Sunday, March 29, 2009


Step in to the Light!

Just recently I have been a little surprised by some unexpected compliments/showings of respect that I have received and feel totally unable to identify with me. Having said that, receiving them has also been a great encouragement. This didn't remove the puzzlement until I read some biblical passages today which put it all into perspective.

"Have faith in the light while it is with you, and you will be children of the light." John 12

"Your righteousness is like the mighty mountains, your justice like the great deep. O LORD, you preserve both man and beast.
How priceless is your unfailing love! Both high and low among men find refuge in the shadow of your wings.
They feast in the abundance of your house; you give them drink from your river of delights.
For with you is the fountain of life; in your light we see light." Psalm 36

What came to mind immediately, was the fact that it is God who is righteous and holy. Therefore in one sense I am right to find other's praise incongruous. However, the Bible also tell us to to be 'a light to the gentiles'.
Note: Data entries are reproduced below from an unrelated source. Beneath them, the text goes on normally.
Lemma SafeAlloc_spec p (Hp : pool_inv p) (Hn : unused_size p ≠ 0) :
  ∃ i p', SafeAlloc p = Ok (objid_of p i, p') ∧ switched i true p p' ∧ pool_inv p'.
Proof.
  destruct (free_top p Hp Hn) as (i & n & Hid & Hi & Hu & Hf).
  pose proof (inv_unused p Hp).
  pose proof (SafeAlloc_top p i n (inv_dims p Hp) Hn Hid Hi) as Heq.
  do 2 eexists. split; [exact Heq|]. split; [by exists n|].
  eapply (switched_inv p _ i true); [by exists n|done|apply (inv_ids p Hp)|cbn; lia|cbn; lia|].
  rewrite Hf. unfold free_stack. cbn. by rewrite Permutation_app_comm.
Qed.

Lemma SafeAlloc_full p : unused_size p = 0 → SafeAlloc p = Ok (0, p).
Proof. intros Hu. unfold SafeAlloc. by rewrite Hu. Qed.

(** A slot in use leaves room on the id stack. *)
Lemma used_room p i n (Hp : pool_inv p) :
  all_elements p !! i = Some n → n_used n = true → unused_size p < total_size p.
Proof.
  intros Hi Hu. pose proof (slots_from_length 0 (all_elements p)) as Hl.
  assert (i ∈ slots_from true 0 (all_elements p)) as Hin by (apply slots_from_elem; eauto).
  assert (length (slots_from true 0 (all_elements p)) ≠ 0%nat).
  { intros He%length_zero_iff_nil. rewrite He in Hin. by apply elem_of_nil in Hin. }
  pose proof (inv_free p Hp) as Hf. apply Permutation_length in Hf.
  unfold free_stack, free_ids in Hf. rewrite length_take, length_fmap in Hf. destruct Hp. lia.
Qed.

Lemma ReleaseInternal_spec p i n (Hp : pool_inv p)
    (Hi : all_elements p !! i = Some n) (Hu : n_used n = true) :
  ∃ p', ReleaseInternal (objid_of p i) p = Ok p' ∧ switched i false p p' ∧ pool_inv p' ∧
    unused_size p' = unused_size p + 1 ∧
    load1 (unused_size p) (unused_ids p') = Ok (Z.of_nat i + 1).
Proof.
  pose proof (used_room p i n Hp Hi Hu). pose proof (inv_ids p Hp). pose proof (inv_unused p Hp).
  pose proof (ReleaseInternal_at p i n (inv_dims p Hp) ltac:(lia) Hi) as Heq.
  destruct (Z.ltb_spec (unused_size p) (zlen (unused_ids p))); [|lia].
  eexists. split; [exact Heq|]. split; [by exists n|]. split; [|split; [done|]].
  - eapply (switched_inv p _ i false); [by exists n|done|cbn; rewrite length_insert; lia|done|cbn; lia|].
    unfold free_stack. cbn. replace (Z.to_nat (unused_size p + 1)) with (S (Z.to_nat (unused_size p))) by lia.
    rewrite (take_S_r _ _ (Z.of_nat i + 1)) by (rewrite list_lookup_insert_eq; [done|lia]).
    rewrite take_insert_ge by lia. by rewrite Permutation_app_comm.
  - cbn. apply load1_insert. lia.
Qed.

Lemma find_unused_Some p id j (Hp : pool_inv p) :
  find_unused id p = Some j →
  0 ≤ j < unused_size p ∧ unused_ids p !! Z.to_nat j = Some id.
Proof.
  unfold find_unused. intros (Hj & Heq & _)%find_from_Some.
  destruct (unused_ids p !! Z.to_nat j) eqn:E; [|done].
  apply Z.eqb_eq in Heq as ->. split; [lia|done].
Qed.

Lemma find_unused_None p id (Hp : pool_inv p) :
  find_unused id p = None ↔ id ∉ free_ids (all_elements p).
Proof.
  pose proof Hp as []. unfold find_unused. rewrite find_from_None, <- inv_free0. split.
  - intros H Hin. unfold free_stack in Hin.
    apply elem_of_take in Hin as (k & Hk & Hlt).
    specialize (H (Z.of_nat k) ltac:(lia)). rewrite Nat2Z.id, Hk in H. by rewrite Z.eqb_refl in H.
  - intros H k Hk. destruct (unused_ids p !! Z.to_nat k) as [x|] eqn:E; [|done].
    apply Z.eqb_neq. intros ->. apply H. unfold free_stack. apply elem_of_take.
    exists (Z.to_nat k). split; [done|lia].
Qed.

(** Overwriting an entry with the last one and dropping the last removes the entry. *)
Lemma swap_remove {A} (l : list A) (k j : nat) (x y : A) :
  l !! k = Some y → l !! j = Some x → (j ≤ k)%nat →
  take (S k) l ≡ₚ x :: take k (<[j := y]> l).
Proof.
  intros Hk Hj Hle. rewrite (take_S_r l k y Hk).
  destruct (decide (j = k)) as [->|Hne].
  - rewrite take_insert_ge by lia. rewrite Hk in Hj. injection Hj as ->.
    by rewrite Permutation_app_comm.
  - rewrite take_insert_lt by lia. assert (take k l !! j = Some x) as Hj'.
    { by rewrite lookup_take_lt by lia. }
    rewrite insert_take_drop by (by eapply lookup_lt_Some).
    rewrite <- (take_drop_middle _ j x Hj') at 1.
    rewrite <- app_assoc. cbn. rewrite <- !Permutation_middle. constructor.
    by rewrite app_assoc, Permutation_app_comm.
Qed.

Lemma SafeAlloc_objid_spec p i n (Hp : pool_inv p)
    (Hi : all_elements p !! i = Some n) (Hu : n_used n = false) :
  ∃ p', SafeAlloc_objid (objid_of p i) p = Ok (objid_of p i, p') ∧
    switched i true p p' ∧ pool_inv p'.
Proof.
  pose proof (slot_bound p i n (inv_dims p Hp) Hi). pose proof (inv_total p Hp).
  pose proof (inv_width p Hp). pose proof (inv_base p Hp).
  pose proof (inv_ids p Hp). pose proof (inv_unused p Hp).
  unfold SafeAlloc_objid. rewrite ConvertId_objid by done.
  destruct (find_unused (Z.of_nat i + 1) p) as [j|] eqn:Hj.
  - apply find_unused_Some in Hj as [Hj Hid]; [|done].
    destruct (lookup_lt_is_Some_2 (unused_ids p) (Z.to_nat (unused_size p - 1))) as [tail Htail];
      [lia|].
    rewrite (load1_Ok _ _ tail) by (done || lia). cbn.
    rewrite store1_Ok by lia. cbn. rewrite (set_used_Ok _ i n) by (done || lia). cbn.
    eexists. split; [done|]. split; [by exists n|].
    eapply (switched_inv p _ i true); [by exists n|done|..]; cbn; rewrite ?length_put_at1; try lia.
    unfold free_stack. cbn. rewrite put_at_insert by lia.
    replace (Z.to_nat (unused_size p)) with (S (Z.to_nat (unused_size p - 1))) by lia.
    apply swap_remove; [done|done|lia].
  - exfalso. apply find_unused_None in Hj; [|done]. apply Hj. unfold free_ids.
    apply list_elem_of_fmap. exists i. split; [done|]. apply slots_from_elem. eauto.
Qed.
(** What the caller must ensure, besides passing C strings: connection ids and inner
    uuids are positive, no other user's id has the hash of this one, and a user that
    registers again on its connection keeps its inner uuid. *)
Record register_pre m : Prop := RegisterPre {
  pre_s : Forall (λ c, 0 < c < 256) s;
  pre_n : Forall (λ c, 0 < c < 256) n;
  pre_p : Forall (λ c, 0 < c < 256) p;
  pre_conn : 0 < conn;
  pre_uuid : 0 < uuid;
  pre_hash : ∀ j a, m !! j = Some a → uid_hash (uid a) = uid_hash s → uid a = s;
  pre_same : ∀ j a, holder m j a → connid a = conn → inner_uuid a = uuid
}.

(** The invariant after each of the three bindings. *)
Lemma bound_ok i a (Hi : Z.of_nat i < t) (Hk : keyid a = b + t - Z.of_nat i)
    (Hs : text_ok 36 s) (Hc : 0 < conn) (Hu : 0 < uuid) :
  account_ok b t i (bound_to a).
Proof. by split. Qed.

Lemma bind_inv A i a (Hacc : accounts_ok b t (ab_accs A)) (Ha : account_ok b t i a)
    (Hca : caches_ok (<[i := a]> (ab_accs A)) (ab_uid A) (ab_conn A) (ab_uuid A))
    (Hti : ties_ok (<[i := a]> (ab_accs A))) :
  acc_inv b t (ab_bind i a A).
Proof. split; try done. by apply accounts_ok_insert. Qed.

Lemma reg_ok_inv A i (Hi : acc_inv b t A) (Hs : text_ok 36 s) (Hpre : register_pre (ab_accs A))
    (Hslot : Z.of_nat i < t) (Hnew : ab_accs A !! i = None) (Hno : nobody (ab_accs A)) :
  acc_inv b t (ab_bind i (bound_to (new_account i)) A).
Proof.
  destruct Hi, Hpre. apply bind_inv; [done|by apply bound_ok|..].
  - apply caches_insert; [done|]. intros a Ha. congruence.
  - by apply ties_new.
Qed.

Lemma reg_duplicate_inv A j a (Hi : acc_inv b t A) (Hs : text_ok 36 s)
    (Hpre : register_pre (ab_accs A)) (Hj : holder (ab_accs A) j a) (Hc : connid a = conn) :
  acc_inv b t (ab_bind j (bound_to a) A).
Proof.
  pose proof (pre_same _ Hpre j a Hj Hc) as Hu. destruct Hi, Hpre, Hj as [Hj Hsa].
  destruct (proj2 ai_accounts0 j a Hj). apply bind_inv; [done|by apply bound_ok|..].
  - apply caches_insert; [done|]. intros a' Ha'. rewrite Hj in Ha'. injection Ha' as <-. by subst.
  - by apply (ties_same _ j a).
Qed.
Lemma GetByConnId_ok l A k (Hl : list_ok b t l A) :
  ∃ r l' A', GetByConnId k l = Ok (r, l') ∧ list_ok b t l' A' ∧ ab_accs A' = ab_accs A ∧
    answers (λ a, connid a = k) (ab_accs A) r.
Proof.
  destruct Hl as [HA Hi]. destruct (GetByConnId_rep b t l A k HA) as (r & l' & cm & Heq & HA' & Hc).
  apply (conn_cached b t A k) in Hc as [Hi' Hr]; [|done]. by exists r, l', (ab_set_conn cm A).
Qed.

Lemma GetByInnerUuid_ok l A k (Hl : list_ok b t l A) :
  ∃ r l' A', GetByInnerUuid k l = Ok (r, l') ∧ list_ok b t l' A' ∧ ab_accs A' = ab_accs A ∧
    answers (λ a, inner_uuid a = k) (ab_accs A) r.
Proof.
  destruct Hl as [HA Hi]. destruct (GetByInnerUuid_rep b t l A k HA) as (r & l' & im & Heq & HA' & Hc).
  apply (uuid_cached b t A k) in Hc as [Hi' Hr]; [|done]. by exists r, l', (ab_set_uuid im A).
Qed.

Lemma KeepAlive_ok l A i a now (Hl : list_ok b t l A) (Hi : ab_accs A !! i = Some a) :
  ∃ l' A', KeepAlive i now l = Ok l' ∧ list_ok b t l' A'.
Proof.
  unfold KeepAlive. rewrite (get_acc_rep b t l A i a (proj1 Hl) Hi). cbn [mbind outcome_bind].
  case_decide; [|by exists l, A].
  pose proof (onoff_inv l A i a (onoff a) now Hl Hi) as Hinv.
  destruct (upd_acc_rep b t l A i a (λ a, set_onoff (onoff a) now a) (proj1 Hl) Hi) as (l' & Heq & HA').
  eexists l', _. split; [done|]. split; [|exact Hinv].
  destruct HA' as [? ? ? ? Hn ? ? ?]. split; try done. cbn. rewrite Hn. cbn.
  rewrite (ai_count _ _ _ (proj2 Hl)), ab_online_insert. by rewrite (ab_online_split _ i a Hi).
Qed.

Lemma OfflineByUid_ok l A u now (Hl : list_ok b t l A) :
  ∃ r l' A', OfflineByUid u now l = Ok (r, l') ∧ list_ok b t l' A'.
Proof.
  unfold OfflineByUid.
  destruct (for_each_used_rule acc_pool
    (λ i a l, if TestUserId a u then l ← Offline i now l; Ok (Return (i, l)) else Ok (Next l)) t
    (λ _ l', l' = l) (λ r, ∃ A', list_ok b t r.2 A') l) as (c & -> & Hc).
  - intros i l' ->. by eapply list_ok_pool.
  - intros i l' a -> Hi. rewrite (list_ok_view l A i Hl) in Hi. destruct (TestUserId a u).
    + destruct (Offline_ok l A i a now Hl Hi) as (l2 & A2 & -> & Hl2 & _). eexists. split; [done|]. by exists A2.
    + by eexists.
  - done.
  - done.
  - destruct c as [l'|[i l']]; cbn in Hc |- *; [subst l'; by eexists _, l, A|].
    destruct Hc as (A' & Hl'). by eexists _, l', A'.
Qed.

Lemma Register_ok (s n p : bytes) (conn uuid impl now : Z) (l : acc_list) (A : acc_abs)
    (Hl : list_ok b t l A) (Hpre : register_pre s n p conn uuid (ab_accs A)) :
  ∃ r l' A', Register s n p conn uuid impl now l = Ok (r, l') ∧ r ≠ Thrown ∧ list_ok b t l' A' ∧
    registers b t s n p conn uuid impl now (ab_accs A) r (ab_accs A').
Proof.
  destruct Hl as [HA Hi]. unfold Register, choose_account.
  destruct (Z.leb_spec (zlen s) 0).
  { exists (Registered RegInvalidUid None), l, A. repeat (split; [done|]). apply reg_invalid_uid. lia. }
  destruct ((36 <=? zlen s) || (36 <=? zlen n) || (40 <=? zlen p)) eqn:Elen.
  { exists (Registered RegUidOverflow None), l, A. repeat (split; [done|]). apply reg_overflow; [lia|].
    apply orb_true_iff in Elen as [Elen|Elen]; [apply orb_true_iff in Elen as [Elen|Elen]|]; zbool; tauto. }
  zbool. assert (text_ok 36 s) as Hs by (split; [apply Hpre|done]).
  assert (text_ok 36 n) as Hn by (split; [apply Hpre|done]).
  assert (text_ok 40 p) as Hp by (split; [apply Hpre|done]).
  destruct (uid_hash_total s 36 Hs) as [h Hh]; [lia|].
  destruct (GetByUid_rep b t l A s h HA Hh) as (c & l1 & um & -> & HR1 & Hc).
  apply (uid_cached b t A s h) in Hc as [Hi1 Hc]; [|done|done]. cbn [mbind outcome_bind].
  destruct c as [c|].
  - destruct Hc as (a & Ha & Hha).
    assert (holder s (ab_accs A) c a) as Hold.
    { split; [done|]. apply (pre_hash _ _ _ _ _ _ Hpre c a Ha). congruence. }
    rewrite (get_acc_rep b t l1 _ c a HR1 Ha). cbn [mbind outcome_bind].
    destruct (Z.ltb_spec 0 (conflict_keyid a)).
    { exists (Registered RegTooManyTimes None), l1, (ab_set_uid um A). repeat (split; [done|]).
      apply (reg_too_many _ _ _ _ _ _ _ _ _ _ c a); [done|lia]. }
    assert (conflict_keyid a = 0) as Hz.
    { destruct (ti_conflict _ (ai_ties _ _ _ Hi) c a Ha) as [?|(j & a' & _ & Hj & (Hk & _))]; [done|].
      pose proof (key_pos b t _ j a' (ai_accounts _ _ _ Hi) Hj). lia. }
    destruct (Z.eqb_spec (ext_data a) 0).
    { exists (Registered RegMainNotReady None), l1, (ab_set_uid um A). repeat (split; [done|]).
      by apply (reg_not_ready _ _ _ _ _ _ _ _ _ _ c a). }
    destruct (Z.eqb_spec conn (connid a)) as [Hconn|Hconn]; cbn [negb].
    + cbn [mbind outcome_bind reg_code]. change (0 <=? 2) with true. cbn iota.
      destruct (bind_account_rep b t l1 _ c a s n p conn uuid impl now HR1 Ha Hs Hn Hp) as (l2 & -> & HR2).
      cbn [mbind outcome_bind]. eexists _, l2, _. split; [done|]. split; [done|]. split; [split; [done|]|].
      * by apply (reg_duplicate_inv b t s n p conn uuid impl now (ab_set_uid um A)).
      * by apply reg_duplicate.
    + destruct (register_again s n p conn uuid impl now l1 (ab_set_uid um A) c a)
        as [[-> Hfull]|(i & l2 & l3 & l4 & l5 & -> & Hic & E2 & E3 & E4 & E5 & E6 & Hnew & Hl5)]; try done.
      * cbn. eexists _, l1, (ab_set_uid um A). repeat (split; [done|]).
        by apply (reg_full_too _ _ _ _ _ _ _ _ _ _ c a).
      * cbn [mbind outcome_bind]. rewrite decide_False by done. rewrite E2. cbn [mbind outcome_bind].
        rewrite E3. cbn [mbind outcome_bind]. rewrite E4. cbn [mbind outcome_bind]. rewrite E5.
        cbn [mbind outcome_bind reg_code]. change (0 <=? 1) with true. cbn iota. rewrite E6.
        cbn [mbind outcome_bind]. eexists _, l5, _. split; [done|]. split; [done|]. split; [done|].
        by apply (reg_conflict _ _ _ _ _ _ _ _ _ _ c a i).
  - destruct (Alloc_rep b t l1 _ HR1) as [[-> Hfull]|(i & l2 & -> & Hnew & HR2)]; cbn [mbind outcome_bind].
    + eexists _, l1, (ab_set_uid um A). repeat (split; [done|]). by apply reg_full.
    + cbn [reg_code]. change (0 <=? 0) with true. cbn iota.
      destruct (bind_account_rep b t l2 _ i _ s n p conn uuid impl now HR2 (lookup_insert_eq _ _ _) Hs Hn Hp)
        as (l3 & -> & HR3). cbn [mbind outcome_bind].
      pose proof (rep_bound b t l2 _ i _ HR2 (lookup_insert_eq _ _ _)) as Hslot.
      exists (Registered RegOk (Some i)), l3,
        (ab_bind i (bound_to s n p conn uuid impl now (new_account b t i)) (ab_set_uid um A)).
      split; [done|]. split; [done|]. split; [split|].
      * unfold ab_bind in HR3. cbn in HR3. rewrite !insert_insert_eq in HR3. exact HR3.
      * by apply reg_ok_inv.
      * by apply reg_ok.
Qed.

(** C19: in every state of the accounts that the invariant allows, and for a login that the
    caller prepared ([register_pre]: C strings, a positive connection id and inner uuid, no
    account of another user id with the same hash, and on the connection of an account of
    the same user its inner uuid again): [Register] returns, in the state and with the
    result its contract ([registers]) says, it never throws, and it keeps the invariant:
    the online count, the three lookup maps, and the tie between the two accounts of a
    user that has logged in twice.  Without the last condition it would not
    ([stale_inner_uuid]). *)
Theorem Register_refines (s n p : bytes) (conn uuid impl now : Z) (l : acc_list) (A : acc_abs)
    (Hl : list_ok b t l A) (Hpre : register_pre s n p conn uuid (ab_accs A)) :
  ∃ r l' A', Register s n p conn uuid impl now l = Ok (r, l') ∧ r ≠ Thrown ∧ list_ok b t l' A' ∧
    registers b t s n p conn uuid impl now (ab_accs A) r (ab_accs A').
Proof. by apply Register_ok. Qed.
(** [AddChannelPeer] finds the peer of the channel or appends it, so the ids of a
    channel's peers stay different; [RemoveChannelPeer] removes exactly it. *)
Theorem channel_peers_roundtrip (c p : Z) s (Hs : zones_ok s) :
  let '(i, s') := AddChannelPeer c p s in
  zones_ok s' ∧
  (∃ l q, GetChannelPeers c s' = Some l ∧ l !! i = Some q ∧ p_nPeerId q = p) ∧
  (∀ c', c' ≠ c → GetChannelPeers c' s' = GetChannelPeers c' s) ∧
  GetChannelPeers c (RemoveChannelPeer c p s') =
    Some (filter (λ q, p_nPeerId q ≠ p) (default [] (GetChannelPeers c s))).
Proof.
  destruct Hs as [Hz Hp]. unfold AddChannelPeer, GetChannelPeers.
  set (l := default [] (m_peers s !! c)).
  assert (NoDup (p_nPeerId <$> l)) as Hnd.
  { unfold l. destruct (m_peers s !! c) eqn:E; [by eapply (Hp c)|constructor]. }
  assert (∀ l', NoDup (p_nPeerId <$> l') → zones_ok (set_peers (<[c := l']> (m_peers s)) s)) as Hok.
  { intros l' Hl'. split; [done|]. cbn. intros k l2 [[<- <-]|[_ Hk]]%lookup_insert_Some; [done|by eapply Hp]. }
  assert (∀ l' i q, NoDup (p_nPeerId <$> l') → list_find (λ q, p = p_nPeerId q) l' = Some (i, q) →
    filter (λ q, p_nPeerId q ≠ p) l' = filter (λ q, p_nPeerId q ≠ p) l →
    let s' := set_peers (<[c := l']> (m_peers s)) s in
    zones_ok s' ∧ (∃ l q, m_peers s' !! c = Some l ∧ l !! i = Some q ∧ p_nPeerId q = p) ∧
    (∀ c', c' ≠ c → m_peers s' !! c' = m_peers s !! c') ∧
    m_peers (RemoveChannelPeer c p s') !! c = Some (filter (λ q, p_nPeerId q ≠ p) l)) as Hgen.
  { intros l' i q Hl' Hf Hfl s'. split; [by apply Hok|]. cbn. split; [|split].
    - apply list_find_Some in Hf as (Hi & Hq & _). exists l', q. by rewrite lookup_insert_eq.
    - intros c' Hc'. by apply lookup_insert_ne.
    - unfold RemoveChannelPeer. cbn. rewrite lookup_insert_eq, Hf. cbn.
      rewrite insert_insert_eq, lookup_insert_eq, (remove_found p l' i q) by done. by rewrite Hfl. }
  destruct (list_find _ l) as [[i q]|] eqn:Hf; [by apply (Hgen l i q)|].
  apply list_find_None in Hf. set (x := ChannelPeer p [] (-1) 0 0).
  apply (Hgen (l ++ [x]) (length l) x).
  - rewrite fmap_app. apply NoDup_app. split; [done|]. split; [|by apply NoDup_singleton].
    intros y (z & -> & Hin)%list_elem_of_fmap Hzx%list_elem_of_singleton.
    eapply Forall_forall in Hf; [|exact Hin]. by apply Hf.
  - apply list_find_Some. rewrite lookup_app_r, Nat.sub_diag by done. split; [done|]. split; [done|].
    intros j y Hj Hlt. rewrite lookup_app_l in Hj by done. eapply Forall_forall in Hf; [exact Hf|].
    by eapply list_elem_of_lookup_2.
  - rewrite filter_app, filter_cons_False by naive_solver. by rewrite filter_nil, app_nil_r.
Qed.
The best image of the light Christians are called to be that I could think of was the moon. Sometime the moon is the only light shining in the darkness. Just as the moon doesn't have an light of its own, a light which is self generated; we do not. The moon merely reflects the light of the sun. It struck me that I am in exactly the same position, I am here to reflect the light of the Son of God. If therefore people notice and comment, instead of being uncomfortable or proud; I should rejoice and remember that what is being seen is a reflection of God because he chooses to make me his child.
Awesome!!!

Saturday, March 28, 2009


One of my asignments at college is to write an art reflection on a picture which means something to me spiritually. I will then present this to a group as a talk in due course. I have chosen this rather stunning painting by He Qi, entitled Martha and Mary. I think I know what I want to say about it (as this incident in the Bible has meant a lot to me as I have wrestled through the whole egalatarian, women in ministry thing). However, if anyone out there has any nuggets of wisdom or stuff which springs to mind when they look at the painting, please comment...I can probably do with all the insight I can get!

Tuesday, March 17, 2009

Yay! I won and award for an instant sermon idea from a random picture! Awarded by Rachel over at Re-vis.e Re-form Here it is!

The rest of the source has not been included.